HOW TO COMPLETE THIS TASK: What is needed is a verbatim copy of each record below.

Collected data
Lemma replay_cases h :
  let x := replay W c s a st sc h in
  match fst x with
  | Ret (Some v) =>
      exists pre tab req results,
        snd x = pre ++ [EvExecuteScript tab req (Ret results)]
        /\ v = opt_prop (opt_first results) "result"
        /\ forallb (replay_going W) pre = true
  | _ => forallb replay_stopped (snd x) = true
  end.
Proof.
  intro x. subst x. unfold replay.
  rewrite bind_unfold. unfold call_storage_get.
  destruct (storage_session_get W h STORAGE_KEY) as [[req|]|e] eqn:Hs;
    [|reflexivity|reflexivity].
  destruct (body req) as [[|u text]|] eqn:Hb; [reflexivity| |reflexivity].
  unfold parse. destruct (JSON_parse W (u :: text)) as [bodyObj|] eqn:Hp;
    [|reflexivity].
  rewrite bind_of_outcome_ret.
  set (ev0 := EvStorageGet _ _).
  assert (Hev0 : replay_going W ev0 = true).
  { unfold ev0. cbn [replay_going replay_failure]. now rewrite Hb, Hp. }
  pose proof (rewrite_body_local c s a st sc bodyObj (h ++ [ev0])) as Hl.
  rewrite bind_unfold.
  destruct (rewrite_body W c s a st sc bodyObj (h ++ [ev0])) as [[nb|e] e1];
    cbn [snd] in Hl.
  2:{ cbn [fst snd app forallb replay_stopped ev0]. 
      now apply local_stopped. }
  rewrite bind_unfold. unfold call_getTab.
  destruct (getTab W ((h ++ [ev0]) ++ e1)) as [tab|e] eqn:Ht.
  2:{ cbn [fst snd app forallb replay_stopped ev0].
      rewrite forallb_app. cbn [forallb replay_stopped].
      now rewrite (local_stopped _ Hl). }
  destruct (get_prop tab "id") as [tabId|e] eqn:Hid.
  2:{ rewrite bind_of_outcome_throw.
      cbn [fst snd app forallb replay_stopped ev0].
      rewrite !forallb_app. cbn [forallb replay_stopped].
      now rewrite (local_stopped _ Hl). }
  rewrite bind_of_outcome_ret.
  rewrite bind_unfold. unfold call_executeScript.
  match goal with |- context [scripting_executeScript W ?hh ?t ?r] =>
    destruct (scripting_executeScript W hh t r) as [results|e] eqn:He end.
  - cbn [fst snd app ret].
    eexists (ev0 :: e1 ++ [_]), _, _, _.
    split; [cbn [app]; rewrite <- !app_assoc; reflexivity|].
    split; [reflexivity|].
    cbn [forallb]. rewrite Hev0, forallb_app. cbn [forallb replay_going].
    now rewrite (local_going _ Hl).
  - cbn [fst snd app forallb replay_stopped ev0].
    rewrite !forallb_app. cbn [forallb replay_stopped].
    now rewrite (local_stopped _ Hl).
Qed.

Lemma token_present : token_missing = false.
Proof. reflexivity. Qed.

ANSWER AREA:
Lemma replay_cases h :
  let x := replay W c s a st sc h in
  match fst x with
  | Ret (Some v) =>
      exists pre tab req results,
        snd x = pre ++ [EvExecuteScript tab req (Ret results)]
        /\ v = opt_prop (opt_first results) "result"
        /\ forallb (replay_going W) pre = true
  | _ => forallb replay_stopped (snd x) = true
  end.
Proof.
  intro x. subst x. unfold replay.
  rewrite bind_unfold. unfold call_storage_get.
  destruct (storage_session_get W h STORAGE_KEY) as [[req|]|e] eqn:Hs;
    [|reflexivity|reflexivity].
  destruct (body req) as [[|u text]|] eqn:Hb; [reflexivity| |reflexivity].
  unfold parse. destruct (JSON_parse W (u :: text)) as [bodyObj|] eqn:Hp;
    [|reflexivity].
  rewrite bind_of_outcome_ret.
  set (ev0 := EvStorageGet _ _).
  assert (Hev0 : replay_going W ev0 = true).
  { unfold ev0. cbn [replay_going replay_failure]. now rewrite Hb, Hp. }
  pose proof (rewrite_body_local c s a st sc bodyObj (h ++ [ev0])) as Hl.
  rewrite bind_unfold.
  destruct (rewrite_body W c s a st sc bodyObj (h ++ [ev0])) as [[nb|e] e1];
    cbn [snd] in Hl.
  2:{ cbn [fst snd app forallb replay_stopped ev0]. 
      now apply local_stopped. }
  rewrite bind_unfold. unfold call_getTab.
  destruct (getTab W ((h ++ [ev0]) ++ e1)) as [tab|e] eqn:Ht.
  2:{ cbn [fst snd app forallb replay_stopped ev0].
      rewrite forallb_app. cbn [forallb replay_stopped].
      now rewrite (local_stopped _ Hl). }
  destruct (get_prop tab "id") as [tabId|e] eqn:Hid.
  2:{ rewrite bind_of_outcome_throw.
      cbn [fst snd app forallb replay_stopped ev0].
      rewrite !forallb_app. cbn [forallb replay_stopped].
      now rewrite (local_stopped _ Hl). }
  rewrite bind_of_outcome_ret.
  rewrite bind_unfold. unfold call_executeScript.
  match goal with |- context [scripting_executeScript W ?hh ?t ?r] =>
    destruct (scripting_executeScript W hh t r) as [results|e] eqn:He end.
  - cbn [fst snd app ret].
    eexists (ev0 :: e1 ++ [_]), _, _, _.
    split; [cbn [app]; rewrite <- !app_assoc; reflexivity|].
    split; [reflexivity|].
    cbn [forallb]. rewrite Hev0, forallb_app. cbn [forallb replay_going].
    now rewrite (local_going _ Hl).
  - cbn [fst snd app forallb replay_stopped ev0].
    rewrite !forallb_app. cbn [forallb replay_stopped].
    now rewrite (local_stopped _ Hl).
Qed.

Lemma token_present : token_missing = false.
Proof. reflexivity. Qed.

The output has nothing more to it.